Soon the news spread all around, and her parents took interest. Bernadette was ordered by her parents to never go there again. People were shocked when they heard her story, and it was on February 24, that Bernadette related that the apparition asked for prayer and penitence for the conversion of sinners. On the next day the apparition asked her to dig in the ground and drink from the spring that would erupt. She did as told, and the stream soon became a focal point for the pilgrimages. As word spread, the water was given to medical patients, and many reports of miraculous cures followed. Many cures were “certified miracles” lacking any medical explanations. The government being concerned fenced off the area and issued stiff penalties for anybody trying to get near it. Lourdes became a national issue in France, resulting in Emperor Napoleon III to reopen the Grotto on October 4, 1858. Bernadette visited the barricaded Grotto under the cover of darkness, and on March 25, she was told, “I am the Immaculate Conception”. On Easter Sunday, April 7, Bernadette visited and was observed to have held her hands over a lit candle without harm, and on July 16th, she visited the Grotto for the last time saying, “I have never seen her so beautiful before”.
The Church being faced with nationwide questions, decided to institute an investigative commission in 1858. In January 1860 the local Bishop finally declared that, “The Virgin Mary did appear indeed, to Bernadette Soubirous”. The events established the Marian veneration in Lourdes, which together with Fatima is the most visited Marian Shrine in the world, with 4-6 million pilgrims visiting annually. In 1863, Joseph Fabisch was charged to create a statue of the Virgin Mary according to Bernadette’s description. It was presented and placed in the Grotto on April 4, 1864 with 20,000 pilgrims present. All recent Popes have visited the Marian Shrine, Benedict XV, Pius XI, John XXIII, Pius XII, and Pope John Paul II visited Lourdes three times.

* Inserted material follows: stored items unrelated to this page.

(* ===== verification/ClientSession.v ===== *)
(** oidc-vault-dpop-client: the methods of a browser session (auth-session.ts), as tasks over [Client].

    IndexedDB, Web Crypto, Web Locks, [fetch], the fingerprint provider and the clock answer as they like: they are
    the calls and sources of the tasks. A method that is called while its promise is shared answers [Shared]. What
    [clear] and [resetKey] start to read before they queue is read when they use it; the answer is any answer
    either way. *)

From S2P Require Import Prelude JsValue JsJson JsMap DpopChallenge ClientTypes ClientTask ClientState.

(** [keyPresent], [keyJkt], [cookiePresent] and [version] of [DpopScopeState]. *)
Record ScopeState := mkScope {
  ss_keyPresent : bool;
  ss_keyJkt : option jsstr;
  ss_cookiePresent : bool;
  ss_version : option CookieSessionVersion
}.

Inductive call :=
  | ReadRecord                                   (** the record under the scope in [cookieSessions] *)
  | WriteRecord (v : CookieSessionVersion)
  | ReadScopeState
  | ReadForRemoval                               (** the state inside the removing transaction *)
  | DeleteScope
  | GetKey (create : bool)
  | FingerprintHeaders
  | RecognitionDigest (headers : list (jsstr * jsstr))
  | CreateProof (jkt : jsstr) (url : jsstr) (nonce : option jsstr)
  | Http (url : jsstr) (route : Route) (body : jsval) (recognition : list (jsstr * jsstr)) (proof : option jsstr)
  | LockGranted.

Record HttpResponse := mkHttpResponse { hr_status : num; hr_nonce : option jsstr; hr_value : jsval }.

Definition answer (c : call) : Type :=
  fres match c with
  | ReadRecord => jsval
  | WriteRecord _ | DeleteScope | LockGranted => unit
  | ReadScopeState | ReadForRemoval => ScopeState
  | GetKey _ => jsstr
  | FingerprintHeaders => list (jsstr * jsstr)
  | RecognitionDigest _ | CreateProof _ _ _ => jsstr
  | Http _ _ _ _ _ => HttpResponse
  end.

Inductive source := Now | RandomUUID | StorageWorks | Navigate (url : jsstr).
Definition given (c : source) : Type :=
  match c with Now => num | RandomUUID => jsstr | StorageWorks => bool | Navigate _ => fres unit end.

Inductive Outcome := Done | GotToken (t : AccessToken) | GotKey (jkt : jsstr) | Shared (p : nat).

Abbreviation raw_task A := (@task Client call source answer given A).
Abbreviation ctask A := (raw_task (fres A)).

Definition ret {A} (a : A) : ctask A := Ret (Ok a).
Definition throw {A} (e : failure) : ctask A := Ret (Err e).
Definition rbind {A B} (m : ctask A) (f : A → ctask B) : ctask B :=
  bind answer given m (λ r, match r with Ok a => f a | Err e => throw e end).
(** [try { m } catch (e) { h(e) }] *)
Definition tcatch {A} (m : ctask A) (h : failure → ctask A) : ctask A :=
  bind answer given m (λ r, match r with Ok a => ret a | Err e => h e end).

Declare Scope client_scope.
Delimit Scope client_scope with client.
Notation "'let!' x ':=' m 'in' k" := (rbind m (λ x, k))
  (at level 200, x pattern, m at level 100, k at level 200) : client_scope.
Notation "m ';!' k" := (rbind m (λ _, k)) (at level 100, k at level 200, right associativity) : client_scope.
Open Scope client_scope.

Definition state {A} (f : Client → A) : ctask A := Read (λ s, ret (f s)).
Definition update (f : Client → Client) : ctask unit := Read (λ s, Write (f s) (ret tt)).
Definition await (c : call) : raw_task (answer c) := Ask c Ret.
Definition take (c : source) : ctask (given c) := Pick c ret.
Definition throw_unless (b : bool) (e : failure) : ctask unit := if b then ret tt else throw e.
Definition pause : ctask unit := Wait (λ _, true) (ret tt).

On January 18, 1862, Bishop Laurence, the Bishop of Tarbes gave a solemn Declaration, “We are inspired by the Commission comprising wise, holy, learned and experienced Priests who questioned the child, studied the facts, examined everything and weighed all the evidence. We have also called on science, and we remain convinced that the Apparitions are supernatural and divine, and that by consequence, what Bernadette saw was the Most Blessed Virgin. Our convictions are based on the testimony of Bernadette, but above all on the things that have happened, things which can be nothing other than divine intervention”.
Because the nature of the apparitions are private and not public, Catholics are not required to believe them. They do not add any additional material to the truths of the Catholic Church as expressed in “public revelation”. In Roman Catholic belief, God chooses whom He wants to cure, and whom he does not, and by what means. Bernadette said, “One must have faith and pray; the water will have no virtue without faith”. Bernadette Soubirous has been canonized as a saint of the Church and her feast day is celebrated on April 16th.
Practical Take Away
Our Lady of Lourdes is a title of the Blessed Virgin Mary, invoked by Roman Catholics in honor of the Marian Apparition that took place in Lourdes, France. St. Bernadette Soubirous was a fourteen-year-old peasant girl that witnessed Our Lady’s apparition. There were a total of seventeen apparitions over the year 1858. Our Lady told St. Bernadette that we were to pray for the Conversion of Sinners, and she stated, “I am the Immaculate Conception”. St. Bernadette was asked to dig in the ground and a “spring” would erupt. She did as she was told, and to this day the water runs. Nearly 6 million faithful make the pilgrimage annually, and hundreds of miracles have been reported through these visits.